DIRECTIONS FOR THIS TASK:
Beginning at whichever line contains "IP.ipv6Regex (Domain row)", reproduce each line of the records below word for word, ending with the last, and add nothing.

====== PROVIDED MATERIAL ======

(** Assignments to, and deletions of, one property. *)
Definition setDomain (v : string) (r : Row) : Row :=
  mkRow v (Parent r) (TLD r) (Source r) (Comment r) (DNS r) (DNSError r)
        (HTTPStatus r) (HTTPHeaders r) (HTTPBody r) (HTTPError r) (CDN r).
Definition setParent (v : option string) (r : Row) : Row :=
  mkRow (Domain r) v (TLD r) (Source r) (Comment r) (DNS r) (DNSError r)
        (HTTPStatus r) (HTTPHeaders r) (HTTPBody r) (HTTPError r) (CDN r).
Definition setTLD (v : option string) (r : Row) : Row :=
  mkRow (Domain r) (Parent r) v (Source r) (Comment r) (DNS r) (DNSError r)
        (HTTPStatus r) (HTTPHeaders r) (HTTPBody r) (HTTPError r) (CDN r).
Definition setSource (v : option string) (r : Row) : Row :=
  mkRow (Domain r) (Parent r) (TLD r) v (Comment r) (DNS r) (DNSError r)
        (HTTPStatus r) (HTTPHeaders r) (HTTPBody r) (HTTPError r) (CDN r).
Definition setComment (v : option string) (r : Row) : Row :=
  mkRow (Domain r) (Parent r) (TLD r) (Source r) v (DNS r) (DNSError r)
        (HTTPStatus r) (HTTPHeaders r) (HTTPBody r) (HTTPError r) (CDN r).
Definition setDNS (v : option (list DnsRecord)) (r : Row) : Row :=
  mkRow (Domain r) (Parent r) (TLD r) (Source r) (Comment r) v (DNSError r)
        (HTTPStatus r) (HTTPHeaders r) (HTTPBody r) (HTTPError r) (CDN r).
Definition setDNSError (v : option JsError) (r : Row) : Row :=
  mkRow (Domain r) (Parent r) (TLD r) (Source r) (Comment r) (DNS r) v
        (HTTPStatus r) (HTTPHeaders r) (HTTPBody r) (HTTPError r) (CDN r).
Definition setHTTPStatus (v : option Z) (r : Row) : Row :=
  mkRow (Domain r) (Parent r) (TLD r) (Source r) (Comment r) (DNS r) (DNSError r)
        v (HTTPHeaders r) (HTTPBody r) (HTTPError r) (CDN r).
Definition setHTTPHeaders (v : option (gmap string string)) (r : Row) : Row :=
  mkRow (Domain r) (Parent r) (TLD r) (Source r) (Comment r) (DNS r) (DNSError r)
        (HTTPStatus r) v (HTTPBody r) (HTTPError r) (CDN r).
Definition setHTTPBody (v : option string) (r : Row) : Row :=
  mkRow (Domain r) (Parent r) (TLD r) (Source r) (Comment r) (DNS r) (DNSError r)
        (HTTPStatus r) (HTTPHeaders r) v (HTTPError r) (CDN r).
Definition setHTTPError (v : option JsError) (r : Row) : Row :=
  mkRow (Domain r) (Parent r) (TLD r) (Source r) (Comment r) (DNS r) (DNSError r)
        (HTTPStatus r) (HTTPHeaders r) (HTTPBody r) v (CDN r).
Definition setCDN (v : option string) (r : Row) : Row :=
  mkRow (Domain r) (Parent r) (TLD r) (Source r) (Comment r) (DNS r) (DNSError r)
        (HTTPStatus r) (HTTPHeaders r) (HTTPBody r) (HTTPError r) v.

(** The row that the reader builds from a line with the one column Domain. *)
Definition freshRow (d : string) : Row :=
  mkRow d None None None None None None None None None None None.

(** [row.Source === 'Excluded'] *)
Definition isExcluded (r : Row) : bool := Js.strictEq (Source r) "Excluded".

(** ** The collaborators outside the repository *)

(** The answer of [psl.parse]: [domain] and [tld], each a string or [null]. *)
Record Psl : Type := mkPsl { domain : option string; tld : option string }.

(** A fetched response: [status], the entries of [headers], and what
    awaiting [text()] gives. *)
Record Response : Type := mkResponse {
  status : Z;
  headers : list (string * string);
  text : JsError + string
}.

Record Env : Type := mkEnv {
  (** [psl.parse(domain)] *)
  pslParse : string -> Psl;
  (** [l.localeCompare(r)]: negative, zero or positive *)
  localeCompare : string -> string -> Z;
  (** [await dns.resolveAny(domain)]: rejects with [inl], resolves with [inr] *)
  resolveAny : string -> JsError + list DnsRecord;
  (** [new URL(href)]: throws with [inl], otherwise the parsed href *)
  newURL : string -> JsError + string;
  (** [await fetch(url, { redirect: 'manual' })] *)
  fetch : string -> JsError + Response
}.

(** ** Synchronous stages *)

Definition portComment : string :=
  "Cloudflare includes ports that are non-productive, we exclude these domains".
Definition pathComment : string := "Removed path from domain".
Definition devComment : string := "Development domain excluded".
Definition ipComment : string := "IP address excluded".

Definition cleanupTrailingDot (row : Row) : Row :=
  if Js.endsWith (Domain row) "."
  then setDomain (Js.slice (Domain row) 0 (-1)) row
  else row.

Definition flagPorts (row : Row) : Row :=
  let row :=
    if Js.indexOf (Domain row) ":" >? -1
    then setComment (Some portComment) (setSource (Some "Excluded") row)
    else row in
  if Js.indexOf (Domain row) "/" >? -1
  then setComment (Some pathComment)
         (setDomain (hd EmptyString (Js.split (Domain row) "/")) row)
  else row.

Definition devParents : list string :=
  [ "workers.dev"; "web.pfizer"; "templates.pfizer"; "oastify.com";
    "ngrok-free.app"; "impactful-1.site"; "impactful-2.site";
    "impactful-3.site"; "impactful-4.site"; "impactful-5.site";
    "hlx-1.page"; "hlx-4.page"; "helix3.dev"; "helix3.page"; "github.com";
    "github.dev"; "franklin.pfizer"; "fastlydemo.net"; "fastly.net";
    "fastly-aem.page"; "cloudfront.net"; "bing.com"; "aem.page";
    "aem.reviews"; "aem.live"; "adobeio-static.net"; "adobeaemcloud.com";
    "adobe.pfizer"; "adobe.net"; "azurefd.net"; "us-1.magentosite.cloud";
    "us-2.magentosite.cloud"; "us-3.magentosite.cloud";
    "us-4.magentosite.cloud" ].

(** [list.includes(v)] for a string-valued property [v]. *)
Definition includes (l : list string) (v : option string) : bool :=
  match v with
  | Some s => existsb (String.eqb s) l
  | None => false
  end.

Definition flagDev (row : Row) : Row :=
  if includes devParents (Parent row) || includes devParents (TLD row)
  then setComment (Some devComment) (setSource (Some "Excluded") row)
  else row.

Definition flagParent (env : Env) (row : Row) : Row :=
  if isExcluded row then row
  else
    let row := setParent (domain (pslParse env (Domain row))) row in
    setTLD (tld (pslParse env (Domain row))) row.

(** The two literals of [flagIP]. *)
Module IP.
Import Re.

Definition digit : re := Range "0" "9".
Definition hex : re := alts [Range "0" "9"; Range "a" "f"; Range "A" "F"].
Definition alnum : re := alts [Range "0" "9"; Range "a" "z"; Range "A" "Z"].

(** [(?:25[0-5]|2[0-4][0-9]|[01]?[0-9][0-9]?)] *)
Definition octet : re :=
  alts [ cats [lit "25"; Range "0" "5"];
         cats [chr "2"; Range "0" "4"; digit];
         cats [opt (Range "0" "1"); digit; opt digit] ].

Definition ipv4Regex : re := Cat (rep (Cat octet (chr ".")) 3 3) octet.

(** [[0-9a-fA-F]{1,4}], then the same followed, or preceded, by a colon *)
Definition h4 : re := rep hex 1 4.
Definition h4c : re := Cat h4 (chr ":").
Definition ch4 : re := Cat (chr ":") h4.

(** [(25[0-5]|(2[0-4]|1{0,1}[0-9]){0,1}[0-9])] *)
Definition octet6 : re :=
  Alt (cats [lit "25"; Range "0" "5"])
      (Cat (rep (Alt (Cat (chr "2") (Range "0" "4"))
                     (Cat (rep (chr "1") 0 1) digit)) 0 1)
           digit).

Definition dotted6 : re := Cat (rep (Cat octet6 (chr ".")) 3 3) octet6.

Definition ipv6Regex : re :=
  alts [ Cat (rep h4c 7 7) h4;
         Cat (rep h4c 1 7) (chr ":");
         cats [rep h4c 1 6; chr ":"; h4];
         Cat (rep h4c 1 5) (rep ch4 1 2);
         Cat (rep h4c 1 4) (rep ch4 1 3);
         Cat (rep h4c 1 3) (rep ch4 1 4);
         Cat (rep h4c 1 2) (rep ch4 1 5);
         cats [h4; chr ":"; rep ch4 1 6];
         Cat (chr ":") (Alt (rep ch4 1 7) (chr ":"));
         cats [lit "fe80:"; rep (Cat (chr ":") (rep hex 0 4)) 0 4; chr "%";
               plus alnum];
         cats [lit "::";
               rep (cats [lit "ffff"; rep (Cat (chr ":") (rep (chr "0") 1 4)) 0 1;
                          chr ":"]) 0 1;
               dotted6];
         cats [rep h4c 1 4; chr ":"; dotted6] ].

End IP.

Definition flagIP (row : Row) : Row :=
  if isExcluded row then row
  else if Re.fullMatch IP.ipv4Regex (Domain row)
          || Re.fullMatch IP.ipv6Regex (Domain row)
  then setComment (Some ipComment) (setSource (Some "Excluded") row)
  else row.

(** ** The sorter *)

(** The comparator handed to [sort]. *)
Definition compareParent (env : Env) (l r : Row) : Z :=
  if negb (Js.truthy (Parent l)) && negb (Js.truthy (Parent r)) then 0
  else if negb (Js.truthy (Parent l)) then 1
  else if negb (Js.truthy (Parent r)) then -1
  else localeCompare env (default EmptyString (Parent l))
                         (default EmptyString (Parent r)).

(** [Array.prototype.sort] is stable: an element moves in front of the
    elements that compare greater and stays behind those that compare equal
    or smaller. For a consistent comparator that fixes the result, which is
    computed here by insertion from the right. *)
Fixpoint insertBy {A} (cmp : A -> A -> Z) (x : A) (l : list A) : list A :=
  match l with
  | [] => [x]
  | y :: l' => if cmp x y <=? 0 then x :: l else y :: insertBy cmp x l'
  end.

======

EXERCISE ANSWER:
          || Re.fullMatch IP.ipv6Regex (Domain row)
  then setComment (Some ipComment) (setSource (Some "Excluded") row)
  else row.

(** ** The sorter *)

(** The comparator handed to [sort]. *)
Definition compareParent (env : Env) (l r : Row) : Z :=
  if negb (Js.truthy (Parent l)) && negb (Js.truthy (Parent r)) then 0
  else if negb (Js.truthy (Parent l)) then 1
  else if negb (Js.truthy (Parent r)) then -1
  else localeCompare env (default EmptyString (Parent l))
                         (default EmptyString (Parent r)).

(** [Array.prototype.sort] is stable: an element moves in front of the
    elements that compare greater and stays behind those that compare equal
    or smaller. For a consistent comparator that fixes the result, which is
    computed here by insertion from the right. *)
Fixpoint insertBy {A} (cmp : A -> A -> Z) (x : A) (l : list A) : list A :=
  match l with
  | [] => [x]
  | y :: l' => if cmp x y <=? 0 then x :: l else y :: insertBy cmp x l'
  end.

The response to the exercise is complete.